- EXERCISE OBJECTIVE:
Copy out every line from the records that includes "rowset".

======

Lemma access_page_equivalence_witness :
  ListStatesForGitHubInstallationRepositories [MkAccess 7 [" Acme/App "]] 1 0 ex_table2 =
    (map listState (take 1 (drop 0 (select queue_le
       (access_allows [MkAccess 7 [" Acme/App "]]) ex_table2))), 2).
Proof.
  rewrite (access_page_equivalence [MkAccess 7 [" Acme/App "]] 1 0 ex_table2 ex_table2_wf).
  f_equal; vm_compute; reflexivity.
Defined.
(* ===== verification/AccountSafety.v ===== *)
(** * The invariant of the account tables

    [account_step] is one committed operation; [account_ok] holds in every state they
    reach.  Identities and accounts belong together in both directions, also when two
    sign-ins of the same new user race. *)

From stdpp Require Import base gmap list strings sorting relations.
From S2P Require Import Prelude GoStrings Query Rows AccountModel AccountStore.

(** ** Well-formed tables *)

Definition is_role (role : string) : Prop := role = "admin" \/ role = "user".

Definition is_account_type (t : string) : Prop := t = "user" \/ t = "organization".

(** A key part: trimmed, in lower case, not empty. *)
Definition is_part (s : string) : Prop := ToLower (TrimSpace s) = s /\ s <> "".

Record people_ok (A : rowset Account) (I : rowset OAuthIdentity) : Prop := {
  pk_accounts : ids_ok A;
  pk_identities : rows_ok I;
  pk_roles : forall a, a ∈ rs_rows A -> is_role (ac_Role a);
  pk_linked : forall i, i ∈ rs_rows I -> exists a, a ∈ rs_rows A /\ ac_ID a = oi_AccountID i;
  pk_owned : forall a, a ∈ rs_rows A -> exists i, i ∈ rs_rows I /\ oi_AccountID i = ac_ID a;
  pk_named : forall i, i ∈ rs_rows I -> oi_OAuthProvider i <> "" /\ oi_OAuthSubject i <> "" /\ oi_OAuthLogin i <> ""
}.

Definition owner_ok (id : Z) (o : githubInstallationOwnerRecord) : Prop :=
  go_InstallationID o = id /\ (0 < id)%Z /\ (0 < go_GitHubAccountID o)%Z /\ is_account_type (go_AccountType o) /\ go_AccountLogin o <> "".

Record installed_ok (T : rowset githubInstallationRecord) (O : gmap Z githubInstallationOwnerRecord) : Prop := {
  in_rows : rows_ok T;
  in_owners : map_Forall owner_ok O;
  in_installations : forall r, r ∈ rs_rows T -> (0 < gr_AccountID r)%Z /\ (0 < gr_InstallationID r)%Z;
  in_owned : forall r, r ∈ rs_rows T -> has_owner r = true -> gr_AccountLogin r <> "" -> is_Some (O !! gr_InstallationID r)
}.

Definition secret_ok (s : AccountSecret) : Prop :=
  is_part (as_ScopeType s) /\ (0 < as_ScopeID s)%Z /\ is_part (as_KeyType s) /\ as_EncryptedValue s <> "".

Definition preference_ok (p : AccountPreference) : Prop :=
  is_part (ap_ScopeType p) /\ (0 < ap_ScopeID p)%Z /\ is_part (ap_Namespace p) /\ is_part (ap_Key p) /\ ap_ValueJSON p <> "".

Definition default_ok (d : SandboxServiceDefault) : Prop :=
  sd_ID d = sandboxServiceDefaultID /\
  (sd_AudienceMode d = SandboxServiceDefaultAudienceModeAll \/ sd_AudienceMode d = SandboxServiceDefaultAudienceModeSelected) /\
  (sd_APIKeyEncrypted d <> "" -> is_Some (sd_APIKeyUpdatedAt d)).

Definition audience_ok (a : SandboxServiceDefaultAudience) : Prop :=
  (0 < sa_GitHubAccountID a)%Z /\ is_account_type (sa_AccountType a).

(** A table under a unique index, all rows of which satisfy [P]. *)
Definition table_ok {R K} `{!Row R, !Key R K} (P : R -> Prop) (t : rowset R) : Prop :=
  rows_ok t /\ forall r, r ∈ rs_rows t -> P r.

Record account_ok (db : accountDB) : Prop := {
  ok_people : people_ok (ad_accounts db) (ad_identities db);
  ok_audit : ids_ok (ad_audit db);
  ok_installed : installed_ok (ad_installations db) (ad_owners db);
  ok_secrets : table_ok secret_ok (ad_secrets db);
  ok_preferences : table_ok preference_ok (ad_preferences db);
  ok_default : forall d, ad_default db = Some d -> default_ok d;
  ok_audiences : table_ok audience_ok (ad_audiences db)
}.

(** ** Committed operations *)

(** What a transaction read may be older than what it writes; identities stay. *)
Definition seen_before (seen db : accountDB) : Prop :=
  forall i, i ∈ rs_rows (ad_identities seen) ->
  exists j, j ∈ rs_rows (ad_identities db) /\ oi_ID j = oi_ID i /\ row_key j = row_key i /\ oi_AccountID j = oi_AccountID i.
(** A new observer. *)
Lemma dim_observe N cs ths t tid th k a cs' :
  dim_inv N cs ths t -> unwritten_reserved ths -> (0 <= N)%Z ->
  ths !! tid = None -> lookup_or_add k cs = (a, cs') ->
  slot th = Some (k, a, ctr_started (deref a cs'), ctr_pending (deref a cs')) ->
  reserved th = false -> unwritten th = false -> readv th = None ->
  dim_inv N cs' (<[tid := th]> ths) t.
Proof.
  intros Hd Hur HN Htid Hla Hs Hr Hu Hrd. apply lookup_or_add_with_key in Hla as [Hka ->].
  destruct (with_key_counter _ _ _ _ _ _ Hd Hka) as (Hlt & Hheap & Hrd0 & Hpd0 & Hst0).
  pose proof (fun k' a' => with_key_other _ _ _ _ _ _ k' a' Hd Hka) as Hother.
  pose proof (fun k' => has_slot _ _ _ _ _ k' Hs) as Hh.
  assert (Hunw : forall k', unw k' (<[tid:=th]> ths) = unw k' ths)
    by (intros; unfold unw; rewrite cnt_insert_new, Hu by done; simpl; lia).
  split.
  - intros j x k' a' s' p'. rewrite lookup_insert. simpl.
    case_decide; [intros [= <-]; rewrite Hs; by intros [= <- <- _ _]|].
    intros Hx Hsx. pose proof (dim_shared _ _ _ _ Hd _ _ _ _ _ _ Hx Hsx) as Hm.
    unfold with_key. destruct (cs_map cs !! k) eqn:E; [done|]. simpl. rewrite lookup_insert_ne; congruence.
  - intros k' a' Hk'. simpl in Hk'. rewrite !cnt_insert_new, Hr, Hh by done. simpl. rewrite Z.add_0_r.
    destruct (decide (k = k')) as [<-|Hne].
    + assert (a' = a) as -> by congruence. rewrite deref_store_eq. simpl.
      rewrite bool_decide_eq_true_2 by done. pose proof (cnt_nonneg (has k) ths). simpl.
      rewrite lookup_insert_eq. repeat split; try lia. by eexists.
    + destruct (Hother k' a' Hk' ltac:(congruence)) as (Hk0 & Hna & Hde & Hl & Hso).
      rewrite deref_store_ne, Hde by congruence. rewrite bool_decide_eq_false_2 by done. simpl.
      rewrite lookup_insert_ne by congruence. destruct (dim_counter _ _ _ _ Hd _ _ Hk0) as (_ & _ & ? & ? & ? & ?).
      by rewrite Z.add_0_r.
  - intros k1 k2 b Hk1 Hk2. simpl in *. destruct (decide (k1 = k)) as [->|H1], (decide (k2 = k)) as [->|H2]; [done|..].
    + destruct (Hother _ _ Hk2 H2) as (_ & ? & _). congruence.
    + destruct (Hother _ _ Hk1 H1) as (_ & ? & _). congruence.
    + destruct (Hother _ _ Hk1 H1) as (? & _), (Hother _ _ Hk2 H2) as (? & _). by eapply (dim_inj _ _ _ _ Hd).
  - intros j x k' a' s' p'. rewrite lookup_insert, Hunw. case_decide as Ej.
    + intros [= <-]. rewrite Hs, Hrd. intros [= <- <- <- <-] _ Hv.
      apply obs_ok_new; rewrite ?deref_store_eq; simpl; [done|done|]. rewrite Hpd0. by apply unw_le_pending.
    + intros Hx Hsx Hrx Hv. pose proof (dim_observer _ _ _ _ Hd _ _ _ _ _ _ Hx Hsx Hrx Hv) as Ho.
      pose proof (dim_shared _ _ _ _ Hd _ _ _ _ _ _ Hx Hsx) as Hm.
      rewrite <-(with_key_deref N cs ths t k k' a' Hd Hm) in Ho.
      destruct (decide (a = a')) as [<-|]; [by rewrite deref_store_eq|by rewrite deref_store_ne].
  - intros k'. rewrite Hunw. apply (dim_limit _ _ _ _ Hd).
Qed.
(* ===== verification/Retry.v ===== *)
(** * Failure classification and retry scheduling
    (internal/server/server_runner_lifecycle.go, server_workflow_job_queue.go)

    The pure part of the runner lifecycle: how an error becomes a retry or a
    failure, when the next attempt is due, and what a completed GitHub job
    leaves in the request.  Durations are int64 nanoseconds and wrap. *)

From stdpp Require Import base list strings.
From S2P Require Import Prelude GoStrings RunnerModel RunnerStore.

(** The configuration the lifecycle reads. *)
Record server_config := MkServerConfig {
  cfg_RetryMaxAttempts : Z;
  cfg_RetryBaseDelay : Z;
  cfg_RetryMaxDelay : Z;
  cfg_SandboxTimeout : Z;
  cfg_SandboxCreateTimeout : Z;
  cfg_SandboxStopTimeout : Z;
  cfg_RunnerIdleTimeout : Z;
  cfg_WorkerLeaseTTL : Z
}.

(** [github.WorkflowJob], the fields the lifecycle reads; a pull request is its number. *)
Record WorkflowJob := MkWorkflowJob {
  job_ID : Z;
  job_Name : string;
  job_Status : string;
  job_Conclusion : string;
  job_RunnerName : string;
  job_PullRequests : list Z;
  job_Labels : list string
}.

Definition no_job : WorkflowJob := MkWorkflowJob 0 "" "" "" "" [] [].

(** [sandboxrunner.ExitResult]. *)
Record ExitResult := MkExitResult {
  exit_ExitCode : Z;
  exit_Stdout : string;
  exit_Stderr : string;
  exit_Error : string;
  exit_EffectiveRunnerVersion : string
}.

Definition runnerJobStartedMarker := "__runner_job_started__".

(** ** Classification *)

Definition isGitHubRunnerBusyCleanup (err : goerror) : bool :=
  let msg := ToLower (error_text err) in
  Contains msg "github remove runner: status 422" && Contains msg "currently running a job"
  && Contains msg "cannot be deleted".

(** [errors.As] for the two error types that carry their own code. *)
Fixpoint as_group_validation (chain : list goerror) : option (string * bool) :=
  match chain with
  | [] => None
  | ErrRunnerGroupValidation code retryable _ :: _ => Some (code, retryable)
  | _ :: rest => as_group_validation rest
  end.

Fixpoint as_template_resolution (chain : list goerror) : option string :=
  match chain with
  | [] => None
  | ErrDefaultTemplateResolution reason _ :: _ => Some reason
  | _ :: rest => as_template_resolution rest
  end.
(** ** Validation *)

(** [unicode.IsControl] somewhere in a string: a control byte of ASCII, or the UTF-8
    encoding of U+0080 to U+009F (a byte 0xC2 always starts a rune). *)
Fixpoint has_control (l : list ascii) : bool :=
  match l with
  | [] => false
  | c :: r =>
      ((code c <? 32) || (code c =? 127)
       || (code c =? 194) && match r with [] => false | d :: _ => (128 <=? code d) && (code d <=? 159) end)%N
      || has_control r
  end.

Definition hasControl (s : string) : bool := has_control (bytes s).

(** [path.IsAbs] and [path.Clean]. *)
Definition IsAbs (p : string) : bool := HasPrefix p "/".

(** One component of a path onto the reversed cleaned components. *)
Definition clean_step (rooted : bool) (acc : list string) (component : string) : list string :=
  if bool_decide (component = "") || bool_decide (component = ".") then acc
  else if bool_decide (component = "..") then
    match acc with
    | [] => if rooted then [] else [".."]
    | top :: rest => if bool_decide (top = "..") then ".." :: acc else rest
    end
  else component :: acc.

Fixpoint join_path (l : list string) : string :=
  match l with
  | [] => ""
  | [p] => p
  | p :: ps => p +:+ "/" +:+ join_path ps
  end.

Definition Clean (p : string) : string :=
  let rooted := IsAbs p in
  let path := join_path (rev (fold_left (clean_step rooted) (Split p "/") [])) in
  if rooted then "/" +:+ path else if bool_decide (path = "") then "." else path.

(** The expression [^[^/\s]+/[^/\s]+$], where [\s] is tab, newline, form feed, carriage
    return or space. *)
Definition regexp_space (c : ascii) : bool :=
  ((code c =? 9) || (code c =? 10) || (code c =? 12) || (code c =? 13) || (code c =? 32))%N.

Definition deploymentRepositoryPattern (s : string) : bool :=
  match split_bytes "/" (bytes s) with
  | [a; b] => negb (bool_decide (a = [])) && negb (bool_decide (b = []))
              && negb (existsb regexp_space a) && negb (existsb regexp_space b)
  | _ => false
  end.
(* ===== verification/DeployStore.v ===== *)
(** * The deployment store
    (internal/state/deployments.go, deployment_revisions.go, db.go)

    The tables deployments, deployment_revisions and deployment_events and the
    operations that change them, each an atomic database transaction.  Revisions
    are keyed by the unique index (deployment_id, number), which their primary
    key encodes ([revision_key_injective]).  Events are listed by their
    auto-increment id.  The rows that anchor a deployment's scope (accounts and
    GitHub installations) are sets of ids. *)

From stdpp Require Import base gmap list strings sorting relations pretty.
From S2P Require Import Prelude GoStrings Query AccountModel DeployModel.
From Stdlib Require Import Ascii.

Abbreviation deployments := (gmap string deploymentRecord).
Abbreviation revisions := (gmap (string * Z) deploymentRevisionRecord).

Record deploymentDB := MkDB {
  db_deployments : deployments;
  db_revisions : revisions;
  db_events : list deploymentEventRecord;
  db_nextEvent : Z;
  db_accounts : gset Z;
  db_installations : gset Z
}.

#[export] Instance rebuild_deploymentDB : Rebuild deploymentDB := fun r =>
  MkDB (db_deployments r) (db_revisions r) (db_events r) (db_nextEvent r) (db_accounts r) (db_installations r).

Definition ErrDuplicatedKey : goerror := ErrText "duplicated key not allowed".

(** ** Creation and the scope quota *)

Definition insertDeployment (record : deploymentRecord) (db : deploymentDB) : result deploymentDB :=
  match db_deployments db !! dr_ID record with
  | Some _ => Err ErrDuplicatedKey
  | None => Ok (db <| db_deployments := <[dr_ID record := record]> (db_deployments db) |>)
  end.

Definition insertRevision (revision : deploymentRevisionRecord) (db : deploymentDB) : result deploymentDB :=
  let key := (rv_DeploymentID revision, rv_Number revision) in
  match db_revisions db !! key with
  | Some _ => Err ErrDuplicatedKey
  | None => Ok (db <| db_revisions := <[key := revision]> (db_revisions db) |>)
  end.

======

- WRITTEN ANSWER:
Record people_ok (A : rowset Account) (I : rowset OAuthIdentity) : Prop := {
Record installed_ok (T : rowset githubInstallationRecord) (O : gmap Z githubInstallationOwnerRecord) : Prop := {
Definition table_ok {R K} `{!Row R, !Key R K} (P : R -> Prop) (t : rowset R) : Prop :=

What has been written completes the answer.